SC (signing, and picking up a clipboard, which she scans): "It would be around 1200 crowns each."

Me: "Is that for a cabin?"

SC: "That's just for the basics. No add-ons!" she snapped.

Me: "So you can't tell me the cost of a cabin?"

SC: "Not unless you buy the tickets."

Me (shrugging): "Ok, I'll buy the tickets."

SC: "You can't."

Me: "I can't?"

SC: "I am too busy right now," she answered looking over my shoulder at the queue behind me.

Me: "But I waited for 15 minutes in the queue."

SC: "I have to serve these people first."

Me: "So even if you could tell me the price of the tickets, you wouldn't sell them to me?"

SC: "That's right."

Me: "Wow. What a great system you have."

SC: "I didn't design it. Try our website dsb.dk"
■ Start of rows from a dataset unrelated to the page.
(* ===== verification/Upload.v ===== *)
(** * Upload: crates/annex-server/src/api_upload.rs

    Content type detection, stripping of image metadata, the size and
    category checks, and the two upload handlers.  The loops over a buffer
    at an index [i] are loops over the rest [data[i..]]. *)

From S2P Require Import Prelude Sql Bytes Types Identity Platform Observe Channels.

#[local] Open Scope Z_scope.

(** ** Categories and types *)

Inductive UploadCategory := Image | Video | File.
#[export] Instance UploadCategory_eq_dec : EqDecision UploadCategory.
Proof. solve_decision. Defined.

Definition category_as_str (c : UploadCategory) : string :=
  match c with Image => "image" | Video => "video" | File => "file" end.
Definition subdir (c : UploadCategory) : string :=
  match c with Image => "images" | Video => "videos" | File => "files" end.

Definition ALLOWED_IMAGE_TYPES : list string := ["image/jpeg"; "image/png"; "image/gif"; "image/webp"].
Definition ALLOWED_VIDEO_TYPES : list string := ["video/mp4"; "video/webm"; "video/quicktime"].
Definition BLOCKED_TYPES : list string :=
  ["application/x-executable"; "application/x-dosexec"; "application/x-sharedlib"].
Definition MAX_SERVER_IMAGE_SIZE : Z := 10 * 1024 * 1024.
Definition UPLOAD_STREAM_CEILING : Z := 50 * 1024 * 1024.

Definition ext_from_content_type (ct : string) : string :=
  if decide (ct = "image/jpeg") then "jpg"
  else if decide (ct = "image/png") then "png"
  else if decide (ct = "image/gif") then "gif"
  else if decide (ct = "image/webp") then "webp"
  else if decide (ct = "video/mp4") then "mp4"
  else if decide (ct = "video/webm") then "webm"
  else if decide (ct = "video/quicktime") then "mov"
  else if decide (ct = "application/pdf") then "pdf"
  else if decide (ct = "application/zip") then "zip"
  else if decide (ct = "text/plain") then "txt"
  else "bin".

(** Literal bytes, and [data[i..i + n] == bytes] with the length check. *)
Definition bytes (l : list Z) : list byte := byte_of_Z <$> l.
Definition has_at (i : nat) (b data : list byte) : bool :=
  bool_decide (take (length b) (drop i data) = b).

Definition png_sig : list byte := bytes [137; 80; 78; 71; 13; 10; 26; 10].

Definition detect_content_type (data : list byte) : option (string * UploadCategory) :=
  if has_at 0 (bytes [0xFF; 0xD8]) data then Some ("image/jpeg", Image)
  else if has_at 0 png_sig data then Some ("image/png", Image)
  else if has_at 0 (str_bytes "GIF8") data then Some ("image/gif", Image)
  else if has_at 0 (str_bytes "RIFF") data && has_at 8 (str_bytes "WEBP") data
  then Some ("image/webp", Image)
  else if (12 <=? length data)%nat && has_at 4 (str_bytes "ftyp") data then
    if has_at 8 (str_bytes "qt  ") data then Some ("video/quicktime", Video)
    else Some ("video/mp4", Video)
  else if has_at 0 (bytes [0x1A; 0x45; 0xDF; 0xA3]) data then Some ("video/webm", Video)
  else if has_at 0 (str_bytes "%PDF") data then Some ("application/pdf", File)
  else if has_at 0 (bytes [0x50; 0x4B; 0x03; 0x04]) data then Some ("application/zip", File)
  else if has_at 0 (bytes [0x7F; 0x45; 0x4C; 0x46]) data then Some ("application/x-executable", File)
  else if has_at 0 (bytes [0x4D; 0x5A]) data then Some ("application/x-dosexec", File)
  else None.

Definition max_size_for_category (policy : ServerPolicy) (c : UploadCategory) : Z :=
  match c with
  | Image => max_image_size_mb policy
  | Video => max_video_size_mb policy
  | File => max_file_size_mb policy
  end * 1024 * 1024.

Definition is_category_enabled (policy : ServerPolicy) (c : UploadCategory) : bool :=
  match c with
  | Image => images_enabled policy
  | Video => videos_enabled policy
  | File => files_enabled policy
  end.

(** ** JPEG *)

(** [matches!(marker, 0xE1 | 0xEC | 0xED | 0xFE)]. *)
Definition jpeg_metadata (marker : Z) : bool :=
  (marker =? 0xE1) || (marker =? 0xEC) || (marker =? 0xED) || (marker =? 0xFE).
(** Markers without a length. *)
Definition jpeg_standalone (marker : Z) : bool :=
  (marker =? 0xD8) || (marker =? 0xD9) || ((0xD0 <=? marker) && (marker <=? 0xD7)).

(** The loop: [rest] is [data[i..]], the result what it appends. *)
Fixpoint strip_jpeg_loop (fuel : nat) (rest : list byte) : list byte :=
  match fuel with
  | O => []
  | S fuel =>
      match rest with
      | b0 :: b1 :: tail =>
          if negb (bval b0 =? 0xFF) then rest
          else
            let marker := bval b1 in
            if marker =? 0xDA then rest
            else if jpeg_standalone marker then b0 :: b1 :: strip_jpeg_loop fuel tail
            else
              match tail with
              | b2 :: b3 :: _ =>
                  let seg_len := Z.lor (Z.shiftl (bval b2) 8) (bval b3) in
                  let total_len := Z.to_nat (seg_len + 2) in
                  if (length rest <? total_len)%nat then rest
                  else
                    (if jpeg_metadata marker then [] else take total_len rest) ++
                    strip_jpeg_loop fuel (drop total_len rest)
              | _ => []
              end
      | _ => []
      end
  end.

Definition strip_jpeg_metadata (data : list byte) : list byte :=
  if has_at 0 (bytes [0xFF; 0xD8]) data
  then bytes [0xFF; 0xD8] ++ strip_jpeg_loop (length data) (drop 2 data)
  else data.

(** ** PNG *)

Definition png_metadata (chunk_type : list byte) : bool :=
  bool_decide (chunk_type ∈ [str_bytes "tEXt"; str_bytes "iTXt"; str_bytes "zTXt"; str_bytes "eXIf"]).

(** The loop: what it appends to the result, and the [data[i..]] it stops
    at. *)
Fixpoint strip_png_loop (fuel : nat) (rest : list byte) : list byte * list byte :=
  match fuel with
  | O => ([], rest)
  | S fuel =>
      if (length rest <? 12)%nat then ([], rest)
      else
        let len := be_val (take 4 rest) in
        let chunk_type := take 4 (drop 4 rest) in
        let total := Z.to_nat (12 + len) in
        if (length rest <? total)%nat then (rest, rest)
        else
          let '(out, stop) := strip_png_loop fuel (drop total rest) in
          ((if png_metadata chunk_type then [] else take total rest) ++ out, stop)
  end.

(** After the loop the bytes from [i] on are appended, also when the loop
    ended on a partial chunk, which it had copied already. *)
Definition strip_png_metadata (data : list byte) : list byte :=
  if has_at 0 png_sig data then
    let '(out, stop) := strip_png_loop (length data) (drop 8 data) in
    png_sig ++ out ++ stop
  else data.

Definition strip_metadata (data : list byte) (content_type : string) : list byte :=
  if decide (content_type = "image/jpeg") then strip_jpeg_metadata data
  else if decide (content_type = "image/png") then strip_png_metadata data
  else data.

(** ** Handlers *)

(** A multipart field: its file name and the chunks of its body as they
    arrive, [None] being a failed read. *)
Record Field := {
  file_name : option string;
  field_chunks : list (option (list byte));
}.

Fixpoint read_field_capped (chunks : list (option (list byte))) (max_bytes : Z) (buf : list byte) :
    result http_error (list byte) :=
  match chunks with
  | [] => Ok buf
  | None :: _ => Err 400
  | Some chunk :: chunks =>
      if max_bytes <? Z.of_nat (length buf) + Z.of_nat (length chunk) then Err 400
      else read_field_capped chunks max_bytes (buf ++ chunk)
  end.

(** [next_field()]: a multipart error ([None]), no field, or the first field. *)
Definition first_field (multipart : option (option Field)) : result http_error Field :=
  field ← ok_or multipart 400;
  ok_or field 400.

Record UploadRow := {
  up_id : Z;
  up_server_id : Z;
  up_upload_id : string;
  up_uploader_pseudonym : string;
  up_original_filename : string;
  up_content_type : string;
  up_size_bytes : Z;
  up_purpose : string;
  up_channel_id : option string;
  up_category : string;
}.

(** The upload directory, the uploads table, the image of every server, and
    the event log. *)
Record UploadState := {
  files : gmap string (list byte);
  uploads : table UploadRow;
  server_images : gmap Z (option string);
  events : EventSink;
}.

Definition upload_id_is (u : string) (r : UploadRow) : Prop := up_upload_id r = u.
#[export] Instance upload_id_is_dec u r : Decision (upload_id_is u r).
Proof. unfold upload_id_is. apply _. Defined.

(** The file system: directory creation and the write may fail. *)
Definition write_file (create_ok write_ok : bool) (path : string) (data : list byte) :
    M UploadState http_error unit := λ st,
  if negb create_ok || negb write_ok then (Err 500, st)
  else (Ok (), {| files := <[path := data]> (files st); uploads := uploads st;
                  server_images := server_images st; events := events st |}).

(** [INSERT INTO uploads]: UNIQUE (upload_id), foreign key to the server. *)
Definition insert_upload (mk : Z → UploadRow) : M UploadState sql_error unit := λ st,
  if t_exists (upload_id_is (up_upload_id (mk 0))) (uploads st) then (Err ConstraintUnique, st)
  else if bool_decide (server_images st !! up_server_id (mk 0) = None) then (Err ConstraintForeignKey, st)
  else (Ok (), {| files := files st; uploads := (t_insert mk (uploads st)).2;
                  server_images := server_images st; events := events st |}).

(** [UPDATE servers SET image_url = ?1 WHERE id = ?2]. *)
Definition set_server_image (s : Z) (url : string) : M UploadState sql_error unit := λ st,
  (Ok (), {| files := files st; uploads := uploads st;
             server_images := alter (λ _, Some url) s (server_images st); events := events st |}).

Record UploadResponse := {
  r_upload_id : string;
  r_url : string;
  r_filename : string;
  r_content_type : string;
  r_category : UploadCategory;
  r_size : Z;
  r_metadata_stripped_bytes : Z;
}.
Definition set_sessions f (m : Manager) : Manager :=
  {| sessions := f (sessions m); channel_subscriptions := channel_subscriptions m;
     user_subscriptions := user_subscriptions m; mailboxes := mailboxes m |}.
Definition set_channel_subs f (m : Manager) : Manager :=
  {| sessions := sessions m; channel_subscriptions := f (channel_subscriptions m);
     user_subscriptions := user_subscriptions m; mailboxes := mailboxes m |}.
Definition set_user_subs f (m : Manager) : Manager :=
  {| sessions := sessions m; channel_subscriptions := channel_subscriptions m;
     user_subscriptions := f (user_subscriptions m); mailboxes := mailboxes m |}.
Definition set_mailboxes f (m : Manager) : Manager :=
  {| sessions := sessions m; channel_subscriptions := channel_subscriptions m;
     user_subscriptions := user_subscriptions m; mailboxes := f (mailboxes m) |}.

(** ** Maps of sets *)

Abbreviation subs := (gmap string (gset string)).

(** The set under a key; no entry is the empty set. *)
Definition under (k : string) (t : subs) : gset string := default ∅ (t !! k).

(** [entry(k).or_default().insert(x)]. *)
Definition sub_insert (k x : string) (t : subs) : subs := <[k := {[x]} ∪ under k t]> t.

(** [if let Some(s) = t.get_mut(k) { s.remove(x); if s.is_empty() { t.remove(k) } }]. *)
Definition sub_remove (k x : string) (t : subs) : subs :=
  match t !! k with
  | Some s =>
      let s := s ∖ {[x]} in
      if decide (s = ∅) then delete k t else <[k := s]> t
  | None => t
  end.

(** [for channel_id in channels { ... remove pseudonym ... }]. *)
Definition drop_listener (p : string) (channels : gset string) (t : subs) : subs :=
  foldr (λ c t, sub_remove c p t) t (elements channels).

(** [sender.try_send(message)]: dropped when the mailbox is full or closed. *)
Definition try_send (h : nat) (msg : string) (mail : gmap nat Mailbox) : gmap nat Mailbox :=
  match mail !! h with
  | Some b =>
      if closed b || bool_decide (CHANNEL_CAPACITY ≤ length (queue b))%nat then mail
      else <[h := {| queue := queue b ++ [msg]; closed := closed b |}]> mail
  | None => mail
  end.

(** The body of the loop of [broadcast] for one listener. *)
Definition send_to (m : Manager) (msg p : string) (mail : gmap nat Mailbox) : gmap nat Mailbox :=
  match sessions m !! p with
  | Some (_, h) => try_send h msg mail
  | None => mail
  end.

(** ** Programs *)

Inductive lock := Sessions | ChannelSubs | UserSubs.
Inductive mode := Read | Write.
#[export] Instance lock_eq_dec : EqDecision lock.
Proof. solve_decision. Defined.
#[export] Instance mode_eq_dec : EqDecision mode.
Proof. solve_decision. Defined.

Inductive prog (A : Type) : Type :=
  | Done (a : A)
  | Acquire (l : lock) (md : mode) (k : prog A)
  | Release (l : lock) (md : mode) (k : prog A)
  | Access (f : Manager → Manager) (k : Manager → prog A).
Arguments Done {A} a.
Arguments Acquire {A} l md k.
Arguments Release {A} l md k.
Arguments Access {A} f k.

#[export] Instance prog_ret : MRet prog := @Done.
#[export] Instance prog_bind : MBind prog := λ A B g,
  fix go (p : prog A) : prog B :=
    match p with
    | Done a => g a
    | Acquire l md k => Acquire l md (go k)
    | Release l md k => Release l md (go k)
    | Access f k => Access f (λ m, go (k m))
    end.

Definition acquire (l : lock) (md : mode) : prog unit := Acquire l md (Done ()).
Definition release (l : lock) (md : mode) : prog unit := Release l md (Done ()).
Definition peek {B} (g : Manager → B) : prog B := Access (λ m, m) (λ m, Done (g m)).
Definition modify (f : Manager → Manager) : prog unit := Access f (λ _, Done ()).
(* ===== verification/Agents.v ===== *)
(** * Agents: registration of AI agents by VRP handshake

    The agent handshake of crates/annex-server/src/api_vrp.rs, the
    re-evaluation of agents after a policy change (policy.rs), and the agent
    endpoints of api_agent.rs, on the tables of migrations 007, 008, 014 and
    015. *)

From S2P Require Import Prelude Sql Bytes Types Identity Platform Observe Graph Vrp Connections Handlers.
From S2P Require Import Text.
Import VrpAlignmentStatus.

#[local] Open Scope Z_scope.

(** ** Tables *)

Record AgentRow := {
  ar_id : Z;
  ar_server_id : Z;
  ar_pseudonym_id : string;
  ar_alignment_status : string;
  ar_transfer_scope : string;
  ar_capability_contract_json : string;
  ar_voice_profile_id : option Z;
  ar_reputation_score : f32;
  ar_last_handshake_at : string;
  ar_active : bool;
  ar_created_at : string;
  ar_updated_at : string;
  ar_anchor_snapshot_json : option string;
}.

Record VoiceProfileRow := { vp_id : Z; vp_server_id : Z; vp_profile_id : string }.

Record AgentDb := {
  registrations : table AgentRow;
  handshakes : table HandshakeRow;
  graph_nodes : table GraphNodeRow;
  agent_events : table PublicEvent;
  voice_profiles : table VoiceProfileRow;
  server_ids : gset Z;
}.

Definition set_registrations (t : table AgentRow) (d : AgentDb) : AgentDb :=
  {| registrations := t; handshakes := handshakes d; graph_nodes := graph_nodes d;
     agent_events := agent_events d; voice_profiles := voice_profiles d; server_ids := server_ids d |}.
Definition set_handshakes (t : table HandshakeRow) (d : AgentDb) : AgentDb :=
  {| registrations := registrations d; handshakes := t; graph_nodes := graph_nodes d;
     agent_events := agent_events d; voice_profiles := voice_profiles d; server_ids := server_ids d |}.
Definition set_nodes (t : table GraphNodeRow) (d : AgentDb) : AgentDb :=
  {| registrations := registrations d; handshakes := handshakes d; graph_nodes := t;
     agent_events := agent_events d; voice_profiles := voice_profiles d; server_ids := server_ids d |}.
#[export] Instance agent_log : HasLog AgentDb := {|
  event_log := agent_events;
  set_log t d :=
    {| registrations := registrations d; handshakes := handshakes d; graph_nodes := graph_nodes d;
       agent_events := t; voice_profiles := voice_profiles d; server_ids := server_ids d |} |}.
Abbreviation AgentState := (State AgentDb).

Definition is_agent (s : Z) (p : string) (r : AgentRow) : Prop :=
  ar_server_id r = s ∧ ar_pseudonym_id r = p.
#[export] Instance is_agent_dec s p r : Decision (is_agent s p r).
Proof. unfold is_agent. apply _. Defined.
Definition is_active_agent (s : Z) (r : AgentRow) : Prop := ar_active r = true ∧ ar_server_id r = s.
#[export] Instance is_active_agent_dec s r : Decision (is_active_agent s r).
Proof. unfold is_active_agent. apply _. Defined.

(** [SET alignment_status, transfer_scope, active, updated_at]. *)
Definition realign (status scope : string) (active : bool) (now : string) (r : AgentRow) : AgentRow :=
  {| ar_id := ar_id r; ar_server_id := ar_server_id r; ar_pseudonym_id := ar_pseudonym_id r;
     ar_alignment_status := status; ar_transfer_scope := scope;
     ar_capability_contract_json := ar_capability_contract_json r;
     ar_voice_profile_id := ar_voice_profile_id r; ar_reputation_score := ar_reputation_score r;
     ar_last_handshake_at := ar_last_handshake_at r; ar_active := active;
     ar_created_at := ar_created_at r; ar_updated_at := now;
     ar_anchor_snapshot_json := ar_anchor_snapshot_json r |}.

Section handlers.
Context `{HX : HexCrate, SH : Sha256, UT : UnicodeText, CK : Clock}.
Context `{SR : Serde VrpValidationReport, SE : Serde EventPayload.t}.
Context `{SC : Serde VrpCapabilitySharingContract, SA : Serde VrpAnchorSnapshot}.

Abbreviation query := (on_db (D := AgentDb) (λ _, 500 : http_error)).

(** ** What the local policy asks for *)

Definition agent_contract (policy : ServerPolicy) : VrpCapabilitySharingContract :=
  {| required_capabilities := agent_required_capabilities policy;
     offered_capabilities :=
       (if voice_enabled policy then ["VOICE"] else []) ++
       (if federation_enabled policy then ["FEDERATION"] else []) ++ ["TEXT"; "VRP"];
     redacted_topics := [] |}.
Definition agent_alignment_config (policy : ServerPolicy) : VrpAlignmentConfig :=
  {| semantic_alignment_required := true;
     min_alignment_score := agent_min_alignment_score policy |}.
Definition agent_transfer_config : VrpTransferAcceptanceConfig :=
  {| allow_reflection_summaries := true; allow_full_knowledge := false |}.

Definition evaluate (policy : ServerPolicy) (local_anchor : VrpAnchorSnapshot)
    (handshake : VrpFederationHandshake) : VrpValidationReport :=
  validate_federation_handshake local_anchor (agent_contract policy) handshake
    (agent_alignment_config policy) agent_transfer_config.

(** ** POST /api/vrp/agent-handshake *)

Definition upsert_registration (env : Env) (s : Z) (p : string) (handshake : VrpFederationHandshake)
    (report : VrpValidationReport) (reputation : f32) : M AgentDb sql_error unit := λ d,
  let text := sql_now (now env) in
  if bool_decide (s ∉ server_ids d) then (Err ConstraintForeignKey, d)
  else (Ok (), set_registrations (t_upsert (is_agent s p)
    (λ r, {| ar_id := ar_id r; ar_server_id := ar_server_id r; ar_pseudonym_id := ar_pseudonym_id r;
             ar_alignment_status := status_text (alignment_status report);
             ar_transfer_scope := scope_text (transfer_scope report);
             ar_capability_contract_json := to_json (capability_contract handshake);
             ar_voice_profile_id := ar_voice_profile_id r; ar_reputation_score := reputation;
             ar_last_handshake_at := now_rfc3339 env; ar_active := true;
             ar_created_at := ar_created_at r; ar_updated_at := text;
             ar_anchor_snapshot_json := Some (to_json (anchor_snapshot handshake)) |})
    (λ id, {| ar_id := id; ar_server_id := s; ar_pseudonym_id := p;
              ar_alignment_status := status_text (alignment_status report);
              ar_transfer_scope := scope_text (transfer_scope report);
              ar_capability_contract_json := to_json (capability_contract handshake);
              ar_voice_profile_id := None; ar_reputation_score := reputation;
              ar_last_handshake_at := now_rfc3339 env; ar_active := true;
              ar_created_at := text; ar_updated_at := text;
              ar_anchor_snapshot_json := Some (to_json (anchor_snapshot handshake)) |})
    (registrations d)) d).

(** A reactivated node is announced; a failing statement is only logged. *)
Definition touch_node (env : Env) (s : Z) (p : string) : M AgentState http_error unit := λ st,
  match update_node_activity (λ j, fault env (3 + j)%nat) (now env) s p (graph_nodes (db st)) with
  | (Ok true, nodes) =>
      (perform (PresenceSent (PresenceEvent.NodeUpdated p true));;
       emit env 5 s p (EventPayload.NodeReactivated p)) (set_db (set_nodes nodes (db st)) st)
  | (_, nodes) => (Ok (), set_db (set_nodes nodes (db st)) st)
  end.
(** The active agreements of every local server, joined with their instances. *)
Definition active_with_instance (d : PeerDb) : list (AgreementRow * InstanceRow) :=
  t_select is_active (agreements d) ≫= λ a,
    pair a <$> t_select (λ i, in_id i = ag_remote_instance_id a) (instances d).

Definition reevaluate_agreement (policy : ServerPolicy) (local_anchor : VrpAnchorSnapshot)
    (row : AgreementRow * InstanceRow) : result http_error (option FederationUpdate) :=
  let '(a, i) := row in
  match ag_remote_handshake_json a with
  | None => Ok None
  | Some j =>
      handshake ← ok_or (from_json j) 500;
      let report := reevaluation_report policy local_anchor handshake in
      Ok (if decide (status_text (alignment_status report) = ag_alignment_status a ∧
                     scope_text (transfer_scope report) = ag_transfer_scope a)
          then None
          else Some {| fu_id := ag_id a; fu_base_url := in_base_url i;
                       fu_previous := ag_alignment_status a; fu_report := report;
                       fu_remote_instance_id := ag_remote_instance_id a |})
  end.

Definition realign_agreement (report : VrpValidationReport) (now : string) (a : AgreementRow) : AgreementRow :=
  {| ag_id := ag_id a; ag_local_server_id := ag_local_server_id a;
     ag_remote_instance_id := ag_remote_instance_id a;
     ag_alignment_status := status_text (alignment_status report);
     ag_transfer_scope := scope_text (transfer_scope report); ag_agreement_json := to_json report;
     ag_active := negb (bool_decide (alignment_status report = Conflict));
     ag_created_at := ag_created_at a; ag_updated_at := now;
     ag_remote_handshake_json := ag_remote_handshake_json a |}.

Definition update_agreement (env : Env) (u : FederationUpdate) : M PeerDb sql_error unit := λ d,
  (Ok (), set_agreements (t_update (λ a, ag_id a = fu_id u)
                            (realign_agreement (fu_report u) (sql_now (now env))) (agreements d)).2 d).

Definition to_alignment_status (s : status) : AlignmentStatus.t :=
  match s with
  | Aligned => AlignmentStatus.Aligned
  | Partial => AlignmentStatus.Partial
  | Conflict => AlignmentStatus.Conflict
  end.

Definition announce_update (env : Env) (s : Z) (k : nat) (u : FederationUpdate) :
    M (State PeerDb) http_error unit :=
  let url := fu_base_url u in
  let new := alignment_status (fu_report u) in
  if decide (new = Conflict) then
    perform (PresenceSent (PresenceEvent.FederationSevered url));;
    emit env k s url (EventPayload.FederationSevered url "policy_conflict")
  else
    perform (PresenceSent (PresenceEvent.FederationRealigned url (to_alignment_status new)));;
    emit env k s url (EventPayload.FederationRealigned url (status_text new) (fu_previous u)).

(** Two statements per update, from statement [k] on. *)
Fixpoint apply_updates (env : Env) (s : Z) (k : nat) (us : list FederationUpdate) :
    M (State PeerDb) http_error unit :=
  match us with
  | [] => mret ()
  | u :: us =>
      on_db (λ _, 500) env k (update_agreement env u);;
      announce_update env s (S k) u;;
      apply_updates env s (S (S k)) us
  end.

(** The transaction: the affected peers.  BEGIN, SELECT and COMMIT are
    statements 0 to 2. *)
Definition realign_agreements (env : Env) (policy : ServerPolicy) (s : Z) :
    M (State PeerDb) http_error (list (string * Z)) :=
  local_anchor ← lift (ok_or (to_anchor_snapshot (anchor_clock env) (from_policy policy)) 500);
  db_transaction (λ _, 500) env 0 2
    (d ← gets db;
     rows ← on_db (λ _, 500) env 1 (lift (Ok (active_with_instance d)));
     us ← lift (filter_mapM (reevaluate_agreement policy local_anchor) rows);
     apply_updates env s 3 us;;
     mret ((λ u, (fu_base_url u, fu_remote_instance_id u)) <$> us)).

Record HandshakeRequest := { hr_base_url : string; hr_handshake : VrpFederationHandshake }.
Context `{SQ : Serde HandshakeRequest}.

(** The requests are sent by one task per peer; their order, and their
    answers, which are only logged, are left open. *)
Definition notify_federation_peers_of_policy_change (env : Env) (policy : ServerPolicy)
    (public_url : string) (peers : list (string * Z)) : list effect :=
  match to_anchor_snapshot (anchor_clock env) (from_policy policy) with
  | None => []
  | Some local_anchor =>
      (λ '(base_url, _),
        Posted (base_url +:+ "/api/federation/handshake")
          (to_json {| hr_base_url := public_url;
                      hr_handshake := {| anchor_snapshot := local_anchor;
                                         capability_contract := agent_contract policy |} |})) <$> peers
  end.

Definition recalculate_federation_agreements (env : Env) (policy : ServerPolicy) (s : Z)
    (public_url : string) : M (State PeerDb) http_error unit :=
  peers ← realign_agreements env policy s;
  perform_all (notify_federation_peers_of_policy_change env policy public_url peers).

(** ** api_admin.rs: DELETE /api/admin/federation/:id *)

(** The lookup's failure counts as no URL ([.ok()]). *)
Definition revoke_federation_handler (env : Env) (can_moderate : bool) (moderator : string) (s : Z)
    (agreement_id : Z) : M (State PeerDb) http_error (option string) :=
  _ ← lift (reject_if (negb can_moderate) 403);
  d ← gets db;
  let remote_url :=
    match read (fault env) 0 (filter (λ row : AgreementRow * InstanceRow,
              ag_id row.1 = agreement_id ∧ ag_local_server_id row.1 = s) (active_with_instance d)) with
    | Ok ((_, i) :: _) => Some (in_base_url i)
    | _ => None
    end in
  revoked ← catch_map (λ _, 500) (zoom db set_db
    (revoke_agreement (λ j, fault env (1 + j)%nat) (now env) agreement_id s));
  _ ← lift (reject_if (negb revoked) 404);
  match remote_url with
  | Some url => emit env 2 s moderator
      (EventPayload.FederationSevered url ("revoked by moderator " +:+ moderator))
  | None => mret ()
  end;;
  mret remote_url.
End peers.

(** * Theorems *)

Record peers_ok (d : PeerDb) : Prop := {
  po_instances : ids_ok in_id (instances d);
  po_urls : ∀ i1 i2, i1 ∈ t_rows (instances d) → i2 ∈ t_rows (instances d) →
    in_base_url i1 = in_base_url i2 → i1 = i2;
  po_agreements : ids_ok ag_id (agreements d);
  po_foreign : ∀ a, a ∈ t_rows (agreements d) →
    ∃ i, i ∈ t_rows (instances d) ∧ in_id i = ag_remote_instance_id a;
  po_one : ∀ a1 a2, a1 ∈ t_rows (agreements d) → a2 ∈ t_rows (agreements d) →
    is_active a1 → is_active a2 → ag_local_server_id a1 = ag_local_server_id a2 →
    ag_remote_instance_id a1 = ag_remote_instance_id a2 → a1 = a2;
}.

Section theorems.
Context `{HX : HexCrate, SH : Sha256, UT : UnicodeText, CK : Clock}.
Context `{SR : Serde VrpValidationReport, SF : Serde VrpFederationHandshake, SE : Serde EventPayload.t}.
Context `{SQ : Serde HandshakeRequest}.

Definition policy_handshake_report (policy : ServerPolicy) (h : VrpFederationHandshake) :
    VrpValidationReport := handshake_report policy (policy_anchor policy) h.
Definition policy_reevaluation (policy : ServerPolicy) (h : VrpFederationHandshake) :
    VrpValidationReport := reevaluation_report policy (policy_anchor policy) h.

Lemma policy_reports clock policy la h :
  to_anchor_snapshot clock (from_policy policy) = Some la →
  handshake_report policy la h = policy_handshake_report policy h ∧
  reevaluation_report policy la h = policy_reevaluation policy h.
Proof.
  unfold to_anchor_snapshot, new_anchor. destruct clock as [t|]; cbn; [|done]. by intros [= <-].
Qed.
I left. Subsequently bought my tickets on Deutsche Bahn's website. Denmark's dsb.dk had no online facility. It did, however, have the email address of their CEO Søren Eriksen. I sent him a mail about my experiences.

Strangely, no reply at the time of writing.


Update 11/8/2010:

""We sincerely regret the circumstances on the 6th of July, when you went to inquire about a ticket fare for Frankfurt.

It is not usual practice that our passengers should feel forced to buy a ticket just to be informed about the fare, and we are very sorry about the treatment you experienced when visiting our ticket office.

We thank you for your e-mail to us and promise we will make sure this will not happen again.

Yours sincerely,


xxx xxxxxx
Manager
DSB Customer service"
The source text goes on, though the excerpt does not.